La vitamina D è un ormone prodotto naturalmente che si forma nella pelle esposta alla luce solare. Può anche essere consumato attraverso il cibo o come integratore alimentare. Il fegato converte la vitamina D nella sua forma attiva 25(OH)D. Questa sostanza chimica viene utilizzata come indicatore della concentrazione di vitamina D nel sangue. Viene “attivato” principalmente dai reni per produrre 1,25-diidrossivitamina D. [1,25-(OH)2D]. Tuttavia, la maggior parte dei tessuti e la maggior parte dei tumori convertono anche il 25(OH)D nella forma 1,25(OH)2D. Il recettore della vitamina D è un recettore nucleare che regola i geni all’interno della cellula.

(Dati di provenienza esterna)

Lemma canonical_inv :
  ∃ authority_denies requested_denies denies c start,
    collect_source cwd (mkCollected [] [] None) authority ≫= (λ c, collect_source cwd c requested) = Ok c
    ∧ fs_kind start = Restricted ∧ (∀ d, d ∈ fs_entries start ↔ d ∈ col_denies c)
    ∧ res = foldl (intersect_step (authority, authority_denies) (requested, requested_denies) cwd denies) start
              (sorted_paths (col_paths c)).
Proof.
  unfold intersect_canonical in Hok.
  destruct (try_new_for_local_paths authority cwd) as [ad|]; simpl in Hok; [|done].
  destruct (try_new_for_local_paths requested cwd) as [rd|]; simpl in Hok; [|done].
  destruct (collect_source cwd _ authority) as [c1|]; simpl in Hok; [|done].
  destruct (collect_source cwd c1 requested) as [c|] eqn:E; simpl in Hok; [|done].
  destruct (try_new_for_local_paths _ cwd) as [denies|]; simpl in Hok; [|done]. injection Hok as <-.
  eexists ad, rd, denies, c, _. split_and!; [done| | |done]; [done|]. intros d. simpl.
  by rewrite (merge_sort_Permutation (debug_le fs_path_debug)).
Qed.
Lemma canonical_collected c :
  collect_source cwd (mkCollected [] [] None) authority ≫= (λ c, collect_source cwd c requested) = Ok c →
  reached c (fs_entries authority) ∧ reached c (fs_entries requested)
  ∧ (∀ d, d ∈ col_denies c → d ∈ fs_entries authority ++ fs_entries requested ∧ entry_access d = AccessDeny)
  ∧ col_paths c = candidate_paths authority requested.
Proof.
  intros Hc. assert (col_paths c = candidate_paths authority requested) as Hp by (unfold candidate_paths; by rewrite Hc).
  destruct (collect_source cwd _ authority) as [c1|] eqn:E; simpl in Hc; [|done].
  apply collect_source_facts in E as [R1 G1], Hc as [R2 G2]. split_and!; [by eapply reached_grows|done| |done].
  intros d Hd. destruct (collected_grows_trans _ _ _ _ _ G1 G2) as (_ & _ & G3).
  apply G3 in Hd as [Hd|?]; [by apply elem_of_nil in Hd|done].
Qed.

(** What the intersection owes each of its sources *)
Definition bounded_by s : Prop :=
  (∀ d, d ∈ fs_entries s → entry_access d = AccessDeny → contains_entry (fs_entries res) d = true)
  ∧ (∀ e u, e ∈ fs_entries s → entry_access e = AccessRead → u ∈ entry_paths cwd_context e → lexical u →
       ∃ x v, x ∈ fs_entries res ∧ v ∈ entry_paths cwd_context x ∧ lexical v ∧ names v = names u)
  ∧ (∀ e root, e ∈ fs_entries res → can_read (entry_access e) = true → root ∈ entry_paths cwd_context e →
       access_covers (resolve_access s root cwd_context) (entry_access e) = true).

Lemma canonical_bounded s : s = authority ∨ s = requested → bounded_by s.
Proof.
  intros Hs. unfold bounded_by. destruct canonical_inv as (ad & rd & denies & c & start & Hc & Hk & Hstart & ->).
  destruct (canonical_collected c Hc) as (Ra & Rr & Hden & Hpaths).
  assert (reached c (fs_entries s)) as [Hd Hp] by by destruct Hs as [->| ->].
  destruct (fold_facts (authority, ad) (requested, rd) denies (sorted_paths (col_paths c)) start) as (_ & Hkeep & Hinv).
  assert (∀ path, path ∈ sorted_paths (col_paths c) → native path) as Hnat.
  { intros path Hin. apply Hnative. rewrite <-Hpaths. by apply sorted_paths_elem. }
  split_and!.
  - intros d Hin Ha. eapply contains_mono; [|by apply (Hd d)]. intros x Hx. by apply Hkeep, Hstart.
  - intros e u He Ha Hu Hl. destruct (Hp e He) as (o & Ho & Hpath).
    rewrite Forall_forall in Hf. destruct (Hf e) as [Hfe Hbe].
    { apply elem_of_app. destruct Hs as [->| ->]; auto. }
    destruct (local_path_names e u o Hfe Hbe Hu Ho) as (path & -> & Hn). specialize (Hpath path eq_refl).
    destruct (fold_forced (authority, ad) (requested, rd) denies (sorted_paths (col_paths c)) start path e)
      as (x & Hx & Hfor); [by apply sorted_paths_elem|destruct Hs as [->| ->]; auto|done| |].
    { unfold entry_is_at. rewrite Ho. by apply bool_decide_eq_true. }
    assert (native path) as Hnp by by apply Hnat, sorted_paths_elem.
    destruct (entry_for_paths _ _ _ _ Hnp Hfor) as (r & Hr & Hlr & Hnr).
    destruct (contains_entry_resolves cwd_context _ x r Hx) as (y & Hy & _ & Hyr); [rewrite Hr; by left|apply Hlr|].
    exists y, r. split_and!; [done..|]. by rewrite Hnr, Hn.
  - intros e root He Hr Hin. apply Hinv in He as [He|(path & Hpath & Hfor)].
    { exfalso. apply Hstart, Hden in He as [_ Ha]. by rewrite Ha in Hr. }
    pose proof (Hnat path Hpath) as Hnp. destruct (entry_for_paths _ _ _ _ Hnp Hfor) as (r & Hr' & Hlr & Hnr).
    rewrite (elem_singleton_paths _ _ _ _ Hr' Hin). destruct Hfor as [_ Ha]. rewrite Ha in Hr |- *.
    unfold intersected_access in *. destruct (intersect_access_read _ _ Hr) as [Hr1 Hr2].
    apply intersect_access_covers; [done|]. destruct Hnp as (N1 & N2 & N3 & N4).
    destruct Hs as [->| ->]; [left|right];
      (rewrite (resolve_access_names _ _ r (from_abs_path path)) by done); by apply effective_covered.
Qed.
Lemma canonical_clear : clear_entries (resolved_entries res cwd_context).
Proof.
  destruct canonical_inv as (ad & rd & denies & c & start & Hc & Hk & Hstart & ->).
  destruct (canonical_collected c Hc) as (_ & _ & Hden & Hpaths).
  destruct (fold_facts (authority, ad) (requested, rd) denies (sorted_paths (col_paths c)) start) as (_ & _ & Hinv).
  unfold clear_entries in *. rewrite Forall_forall in *. intros [root m] (Hconv & e & He & Hm & Hin)%elem_of_resolved.
  apply Hinv in He as [He|(path & Hpath & Hfor)].
  - apply Hstart, Hden in He as [[He|He]%elem_of_app _]; [apply (Hca (root, m))|apply (Hcr (root, m))];
      apply elem_of_resolved; (split; [done|]); by exists e.
  - left. assert (native path) as Hn by (apply Hnative; rewrite <-Hpaths; by apply sorted_paths_elem).
    destruct (entry_for_paths _ _ _ _ Hn Hfor) as (r & Hr & Hlr & _).
    simpl. by rewrite (elem_singleton_paths _ _ _ _ Hr Hin).
Qed.
End canonical.

(** ** Canonical forms and the temporary directory *)

Lemma normalize_entry_shape e x : normalize_entry e = Ok x → entry_path x ≠ SpecialPath SlashTmp.
Proof.
  unfold normalize_entry. destruct (entry_path e) as [u|pattern|[]] eqn:Ep; try done; simpl.
  - destruct (to_abs_path u); simpl; [|done]. destruct (if _ || _ then _ else _); simpl; [|done].
    destruct (_ && _); [done|]. by intros [= <-].
  - destruct (_ || _); [done|]. intros [= <-]. by rewrite Ep.
  - intros [= <-]. by rewrite Ep.
  - intros [= <-]. by rewrite Ep.
  - destruct (unsupported (from_absolute_path_checked _) _); simpl; [|done]. destruct (physical_path _); simpl; [|done].
    by intros [= <-].
Qed.
Lemma normalize_policy_shape p a :
  normalize_policy p = Ok a →
  fs_kind a = fs_kind p ∧ ∀ e, e ∈ fs_entries a → entry_path e ≠ SpecialPath SlashTmp.
Proof.
  unfold normalize_policy. destruct (include_platform_defaults p); [done|].
  destruct (collect_results _) as [entries|] eqn:E; simpl; [|done]. intros [= <-]. split; [done|]. simpl.
  intros e He. apply collect_results_Forall2 in E. apply list_elem_of_lookup in He as [i Hi].
  destruct (Forall2_lookup_r _ _ _ _ _ E Hi) as (y & _ & Hy). by eapply normalize_entry_shape.
Qed.
Lemma is_tmpdir_true e : is_tmpdir e = true ↔ entry_path e = SpecialPath Tmpdir.
Proof.
  unfold is_tmpdir. destruct (entry_path e); simpl; [done..|]. rewrite bool_decide_eq_true. split; [by intros ->|by intros [= ->]].
Qed.
Lemma without_tmpdir_elem p e : e ∈ fs_entries (without_tmpdir p) ↔ e ∈ fs_entries p ∧ is_tmpdir e = false.
Proof. simpl. rewrite list_elem_of_filter. tauto. Qed.
Lemma without_tmpdir_clear p :
  clear_entries (resolved_entries p cwd_context) → clear_entries (resolved_entries (without_tmpdir p) cwd_context).
Proof.
  unfold clear_entries. rewrite !Forall_forall. intros Hc [root m] (Hconv & e & [He _]%without_tmpdir_elem & Hm & Hin)%elem_of_resolved.
  apply (Hc (root, m)), elem_of_resolved. split; [done|]. by exists e.
Qed.
Lemma without_tmpdir_bound p e :
  (∀ e, e ∈ fs_entries p → entry_path e ≠ SpecialPath SlashTmp) → e ∈ fs_entries (without_tmpdir p) → bound_entry e.
Proof.
  intros Hs [He Ht]%without_tmpdir_elem value Hv. split; intros ->; [|by apply (Hs e)].
  apply is_tmpdir_true in Hv. congruence.
Qed.
Lemma common_temp_facts p (q : FileSystemSandboxPolicy) temp :
  common_temp p q = Ok temp →
  (∀ e, e ∈ fs_entries p ++ fs_entries q → is_tmpdir e = true → entry_access e = AccessWrite)
  ∧ ∀ t, temp = Some t → entry_path t = SpecialPath Tmpdir ∧ entry_access t = AccessWrite
      ∧ (∃ e, e ∈ fs_entries p ∧ is_tmpdir e = true) ∧ ∃ e, e ∈ fs_entries q ∧ is_tmpdir e = true.
Proof.
  assert (∀ e, plain_write e = true → entry_access e = AccessWrite) as Hpw.
  { intros e [Hw _]%andb_true_iff. unfold can_write in Hw. by apply bool_decide_eq_true in Hw. }
  intros Hc. assert (∀ (s : FileSystemSandboxPolicy) e,
    e ∈ filter (λ e, is_tmpdir e = true) (fs_entries s) ↔ is_tmpdir e = true ∧ e ∈ fs_entries s) as Hfil
    by (intros s e; by rewrite list_elem_of_filter).
  unfold common_temp in Hc. pose proof (Hfil p) as Hfp. pose proof (Hfil q) as Hfq. clear Hfil.
  destruct (filter _ (fs_entries p)) as [|l [|]], (filter _ (fs_entries q)) as [|r [|]]; try done;
    try (destruct (plain_write _ && plain_write _) eqn:E; [apply andb_true_iff in E as [E1%Hpw E2%Hpw]|done]);
    try (destruct (plain_write _) eqn:E; [apply Hpw in E|done]);
    injection Hc as <-; (split; [|try done]).
  - intros e [He|He]%elem_of_app Ht; exfalso;
      [apply (not_elem_of_nil e), Hfp|apply (not_elem_of_nil e), Hfq]; done.
  - intros e [He|He]%elem_of_app Ht; [exfalso; by apply (not_elem_of_nil e), Hfp|].
    assert (e ∈ [r]) as ->%list_elem_of_singleton by by apply Hfq. done.
  - intros e [He|He]%elem_of_app Ht; [|exfalso; by apply (not_elem_of_nil e), Hfq].
    assert (e ∈ [l]) as ->%list_elem_of_singleton by by apply Hfp. done.
  - intros e [He|He]%elem_of_app Ht.
    + assert (e ∈ [l]) as ->%list_elem_of_singleton by by apply Hfp. done.
    + assert (e ∈ [r]) as ->%list_elem_of_singleton by by apply Hfq. done.
  - intros t [= <-]. split_and!; [done|done|exists l|exists r].
    + destruct (proj1 (Hfp l)); [by left|done].
    + destruct (proj1 (Hfq r)); [by left|done].
Qed.

(** What is assumed of the host's paths: the working directory and the paths that
    the intersection looks at are native, entries have the URLs of their paths, and
    each entry's path is known or opaque. *)
Definition local_policies (a r : FileSystemSandboxPolicy) : Prop :=
  (∀ path, path ∈ candidate_paths (without_tmpdir a) (without_tmpdir r) → native path)
  ∧ Forall faithful_entry (fs_entries a ++ fs_entries r)
  ∧ clear_entries (resolved_entries a cwd_context) ∧ clear_entries (resolved_entries r cwd_context).
(** Access at a path under one policy is at most that under another. *)
Definition within_at (res s : FileSystemSandboxPolicy) (u : Url) : Prop :=
  (can_read_path res u cwd_context = true → can_read_path s u cwd_context = true)
  ∧ (resolve_access res u cwd_context = AccessWrite → resolve_access s u cwd_context = AccessWrite).

Section with_temp.
Context (a r core : FileSystemSandboxPolicy) (temp : option FileSystemSandboxEntry).
Context (Ha : fs_kind a = Restricted) (Hr : fs_kind r = Restricted).
Context (Hsa : ∀ e, e ∈ fs_entries a → entry_path e ≠ SpecialPath SlashTmp).
Context (Hsr : ∀ e, e ∈ fs_entries r → entry_path e ≠ SpecialPath SlashTmp).
Context (Htemp : common_temp a r = Ok temp).
Context (Hcore : intersect_canonical fs_path_debug (without_tmpdir a) (without_tmpdir r) cwd = Ok core).
Context (Hlocal : local_policies a r).

Let final := match temp with Some t => with_entries core (fs_entries core ++ [t]) | None => core end.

Teoricamente, la vitamina D previene la recidiva del cancro inibendo la proliferazione cellulare, l’angiogenesi e le metastasi inducendo l’apoptosi.7
Oltre un decennio fa, Zhou e colleghi hanno riferito che il periodo dell’anno in cui un paziente viene sottoposto a un intervento chirurgico per cancro ai polmoni influisce sulla sopravvivenza a lungo termine. I pazienti che hanno subito un intervento chirurgico in estate, quando è probabile che i livelli di vitamina D nel corpo siano più alti, sono sopravvissuti più a lungo. Gli autori hanno esaminato gli effetti congiunti della stagione chirurgica e dell’uso di integratori di vitamina D e hanno scoperto che coloro che sono stati sottoposti a intervento chirurgico in estate e avevano il più alto apporto di vitamina D avevano un RFS migliore (rapporto di rischio aggiustato [HR]: 0,33; intervallo di confidenza al 95% [CI]: 0,15-0,74) rispetto ai pazienti sottoposti a intervento chirurgico invernale con il più basso apporto di vitamina D; Il tasso di RFS a 5 anni è stato del 56% (34%-78%) per il gruppo chirurgico estivo/ad alto apporto e del 23% (dal 4% al 42%) per il gruppo chirurgico invernale a basso apporto.8
Sebbene tali studi prospettici riportino che livelli più elevati di 25(OH)D sono associati a una migliore sopravvivenza, si trattava tutti di studi osservazionali. Pertanto, era necessario uno studio in doppio cieco, controllato con placebo, per determinare se la carenza di 25(OH)D svolgesse un ruolo causale. Questo è il primo studio interventistico che tenta di rispondere a questa domanda.
In questo studio, la vitamina D non ha fatto alcuna differenza nella popolazione complessiva di pazienti con NSCLC, ma ha fatto una differenza significativa nei pazienti che avevano basse concentrazioni di vitamina D all’inizio dello studio.
Sulla base di questi risultati, è consigliabile testare lo stato della vitamina D in tutti i pazienti con NSCLC e integrare almeno quei pazienti i cui livelli sono bassi, inferiori a 20 ng/mL. Fissare un limite a ciò che è considerato appropriato può rivelarsi controverso; Non sembra esserci alcun rischio nell'aumentare le concentrazioni sieriche, quindi molti sostengono di utilizzare un valore superiore a 20 ng/ml per selezionare i pazienti in cui iniziare il trattamento. In questo studio, i pazienti del gruppo sperimentale hanno ricevuto 1.200 UI di vitamina D3al giorno.